Exercise requirements:
Return, word for word, only the lines of the data below that lie between the line with "event_raw_tid : Z" and the line with "Definition decode_seccomp_cookie_v1 (raw_message", those two lines included.

(Saved entries)
········
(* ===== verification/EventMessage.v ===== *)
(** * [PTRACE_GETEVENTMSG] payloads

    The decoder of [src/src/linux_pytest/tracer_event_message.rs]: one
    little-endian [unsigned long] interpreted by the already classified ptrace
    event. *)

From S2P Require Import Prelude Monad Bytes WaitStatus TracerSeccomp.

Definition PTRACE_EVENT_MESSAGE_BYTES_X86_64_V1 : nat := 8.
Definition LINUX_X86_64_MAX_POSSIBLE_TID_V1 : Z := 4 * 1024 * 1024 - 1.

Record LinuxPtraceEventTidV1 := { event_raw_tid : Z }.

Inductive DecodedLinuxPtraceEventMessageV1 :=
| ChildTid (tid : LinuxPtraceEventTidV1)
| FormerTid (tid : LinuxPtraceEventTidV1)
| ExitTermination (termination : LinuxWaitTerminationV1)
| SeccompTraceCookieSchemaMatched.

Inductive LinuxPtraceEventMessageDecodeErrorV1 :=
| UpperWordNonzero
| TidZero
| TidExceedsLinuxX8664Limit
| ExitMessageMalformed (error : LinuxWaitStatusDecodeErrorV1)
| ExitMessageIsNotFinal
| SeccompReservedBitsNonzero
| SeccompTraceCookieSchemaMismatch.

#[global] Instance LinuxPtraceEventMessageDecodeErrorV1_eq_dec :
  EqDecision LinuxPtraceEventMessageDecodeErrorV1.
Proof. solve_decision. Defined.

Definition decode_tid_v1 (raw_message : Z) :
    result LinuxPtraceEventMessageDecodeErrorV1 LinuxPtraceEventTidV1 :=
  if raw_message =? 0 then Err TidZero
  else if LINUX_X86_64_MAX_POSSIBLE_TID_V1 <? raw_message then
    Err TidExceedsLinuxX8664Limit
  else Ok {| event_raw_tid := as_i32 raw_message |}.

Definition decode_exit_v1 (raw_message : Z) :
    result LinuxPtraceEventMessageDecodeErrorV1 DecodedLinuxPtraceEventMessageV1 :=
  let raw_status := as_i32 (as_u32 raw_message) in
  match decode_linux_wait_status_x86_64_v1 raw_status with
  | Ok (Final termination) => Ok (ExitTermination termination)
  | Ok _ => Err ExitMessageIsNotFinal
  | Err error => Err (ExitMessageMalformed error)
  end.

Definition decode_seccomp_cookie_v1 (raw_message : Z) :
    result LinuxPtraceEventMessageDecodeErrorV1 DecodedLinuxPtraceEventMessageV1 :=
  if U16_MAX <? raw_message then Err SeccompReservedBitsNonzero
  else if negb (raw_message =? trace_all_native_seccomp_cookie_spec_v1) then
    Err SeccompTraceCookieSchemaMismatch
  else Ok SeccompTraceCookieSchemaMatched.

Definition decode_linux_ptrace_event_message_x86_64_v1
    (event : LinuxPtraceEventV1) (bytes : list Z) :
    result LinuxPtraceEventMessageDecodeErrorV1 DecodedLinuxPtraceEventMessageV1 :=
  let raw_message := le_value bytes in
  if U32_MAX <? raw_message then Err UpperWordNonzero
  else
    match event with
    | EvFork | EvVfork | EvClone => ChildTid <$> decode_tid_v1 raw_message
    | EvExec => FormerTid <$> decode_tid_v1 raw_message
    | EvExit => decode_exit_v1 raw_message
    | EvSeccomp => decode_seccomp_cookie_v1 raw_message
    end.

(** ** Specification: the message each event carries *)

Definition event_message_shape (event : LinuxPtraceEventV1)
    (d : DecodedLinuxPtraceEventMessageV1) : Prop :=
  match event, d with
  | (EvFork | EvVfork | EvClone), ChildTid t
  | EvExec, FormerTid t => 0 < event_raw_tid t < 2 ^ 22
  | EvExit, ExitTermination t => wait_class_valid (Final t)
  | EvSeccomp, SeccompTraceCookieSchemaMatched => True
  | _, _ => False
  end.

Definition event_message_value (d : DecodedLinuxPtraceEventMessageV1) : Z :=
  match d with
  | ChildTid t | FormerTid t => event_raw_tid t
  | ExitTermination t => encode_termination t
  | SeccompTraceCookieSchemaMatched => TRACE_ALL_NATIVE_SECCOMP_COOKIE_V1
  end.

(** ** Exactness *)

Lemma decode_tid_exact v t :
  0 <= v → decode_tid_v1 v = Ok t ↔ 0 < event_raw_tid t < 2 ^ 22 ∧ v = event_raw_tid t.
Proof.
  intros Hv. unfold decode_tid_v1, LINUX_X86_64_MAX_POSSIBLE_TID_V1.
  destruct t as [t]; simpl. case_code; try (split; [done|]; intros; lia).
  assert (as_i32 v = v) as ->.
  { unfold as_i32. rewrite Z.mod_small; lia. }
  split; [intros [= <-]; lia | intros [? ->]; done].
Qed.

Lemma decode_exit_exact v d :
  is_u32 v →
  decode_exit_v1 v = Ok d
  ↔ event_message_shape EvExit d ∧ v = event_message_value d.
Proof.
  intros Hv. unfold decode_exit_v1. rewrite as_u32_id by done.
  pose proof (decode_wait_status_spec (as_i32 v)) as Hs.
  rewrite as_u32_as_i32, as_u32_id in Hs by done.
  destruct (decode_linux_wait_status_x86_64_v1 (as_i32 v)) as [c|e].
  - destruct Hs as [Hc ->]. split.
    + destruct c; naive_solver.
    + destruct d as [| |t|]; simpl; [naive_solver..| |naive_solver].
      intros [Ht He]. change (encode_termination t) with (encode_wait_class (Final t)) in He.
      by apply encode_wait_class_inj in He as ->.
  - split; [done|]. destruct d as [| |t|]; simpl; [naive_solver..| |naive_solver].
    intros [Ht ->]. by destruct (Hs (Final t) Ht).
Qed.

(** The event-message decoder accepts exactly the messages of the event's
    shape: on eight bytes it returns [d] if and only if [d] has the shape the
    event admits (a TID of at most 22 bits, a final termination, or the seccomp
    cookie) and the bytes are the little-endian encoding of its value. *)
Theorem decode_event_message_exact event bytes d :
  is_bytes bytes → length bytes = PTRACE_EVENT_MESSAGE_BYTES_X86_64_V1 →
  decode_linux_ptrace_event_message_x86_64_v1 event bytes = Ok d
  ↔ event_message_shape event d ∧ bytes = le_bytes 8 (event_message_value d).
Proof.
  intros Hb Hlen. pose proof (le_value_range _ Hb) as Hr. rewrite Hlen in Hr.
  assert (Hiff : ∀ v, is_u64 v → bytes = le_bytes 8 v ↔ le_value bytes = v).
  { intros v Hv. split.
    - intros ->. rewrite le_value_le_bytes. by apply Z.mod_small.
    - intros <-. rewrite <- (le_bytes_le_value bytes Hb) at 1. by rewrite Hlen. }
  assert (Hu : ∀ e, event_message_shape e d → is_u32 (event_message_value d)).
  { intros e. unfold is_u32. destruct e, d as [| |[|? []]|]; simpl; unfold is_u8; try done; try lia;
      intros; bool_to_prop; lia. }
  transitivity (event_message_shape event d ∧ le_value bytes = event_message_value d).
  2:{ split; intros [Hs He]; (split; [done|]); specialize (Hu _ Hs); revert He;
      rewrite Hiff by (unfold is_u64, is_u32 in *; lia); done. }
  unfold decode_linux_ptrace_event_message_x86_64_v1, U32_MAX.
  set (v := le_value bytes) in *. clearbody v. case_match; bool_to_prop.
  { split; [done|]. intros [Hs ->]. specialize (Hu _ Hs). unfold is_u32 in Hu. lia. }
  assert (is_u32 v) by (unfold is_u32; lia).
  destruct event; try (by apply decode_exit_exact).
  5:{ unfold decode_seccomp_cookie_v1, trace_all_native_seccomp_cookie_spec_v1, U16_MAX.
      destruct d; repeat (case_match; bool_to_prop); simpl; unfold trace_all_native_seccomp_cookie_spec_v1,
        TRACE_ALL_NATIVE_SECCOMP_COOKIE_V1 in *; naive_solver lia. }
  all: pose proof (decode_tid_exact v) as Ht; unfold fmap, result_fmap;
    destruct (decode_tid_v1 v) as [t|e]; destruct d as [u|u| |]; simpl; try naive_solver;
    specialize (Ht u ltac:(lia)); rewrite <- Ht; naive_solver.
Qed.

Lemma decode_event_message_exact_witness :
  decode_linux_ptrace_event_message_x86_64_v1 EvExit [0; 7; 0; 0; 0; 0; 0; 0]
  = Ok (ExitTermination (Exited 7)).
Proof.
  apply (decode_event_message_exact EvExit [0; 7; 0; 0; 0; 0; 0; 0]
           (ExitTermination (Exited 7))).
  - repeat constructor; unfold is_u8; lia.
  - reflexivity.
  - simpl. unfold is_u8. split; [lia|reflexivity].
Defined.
········
Exercise output:
Record LinuxPtraceEventTidV1 := { event_raw_tid : Z }.

Inductive DecodedLinuxPtraceEventMessageV1 :=
| ChildTid (tid : LinuxPtraceEventTidV1)
| FormerTid (tid : LinuxPtraceEventTidV1)
| ExitTermination (termination : LinuxWaitTerminationV1)
| SeccompTraceCookieSchemaMatched.

Inductive LinuxPtraceEventMessageDecodeErrorV1 :=
| UpperWordNonzero
| TidZero
| TidExceedsLinuxX8664Limit
| ExitMessageMalformed (error : LinuxWaitStatusDecodeErrorV1)
| ExitMessageIsNotFinal
| SeccompReservedBitsNonzero
| SeccompTraceCookieSchemaMismatch.

#[global] Instance LinuxPtraceEventMessageDecodeErrorV1_eq_dec :
  EqDecision LinuxPtraceEventMessageDecodeErrorV1.
Proof. solve_decision. Defined.

Definition decode_tid_v1 (raw_message : Z) :
    result LinuxPtraceEventMessageDecodeErrorV1 LinuxPtraceEventTidV1 :=
  if raw_message =? 0 then Err TidZero
  else if LINUX_X86_64_MAX_POSSIBLE_TID_V1 <? raw_message then
    Err TidExceedsLinuxX8664Limit
  else Ok {| event_raw_tid := as_i32 raw_message |}.

Definition decode_exit_v1 (raw_message : Z) :
    result LinuxPtraceEventMessageDecodeErrorV1 DecodedLinuxPtraceEventMessageV1 :=
  let raw_status := as_i32 (as_u32 raw_message) in
  match decode_linux_wait_status_x86_64_v1 raw_status with
  | Ok (Final termination) => Ok (ExitTermination termination)
  | Ok _ => Err ExitMessageIsNotFinal
  | Err error => Err (ExitMessageMalformed error)
  end.

Definition decode_seccomp_cookie_v1 (raw_message : Z) :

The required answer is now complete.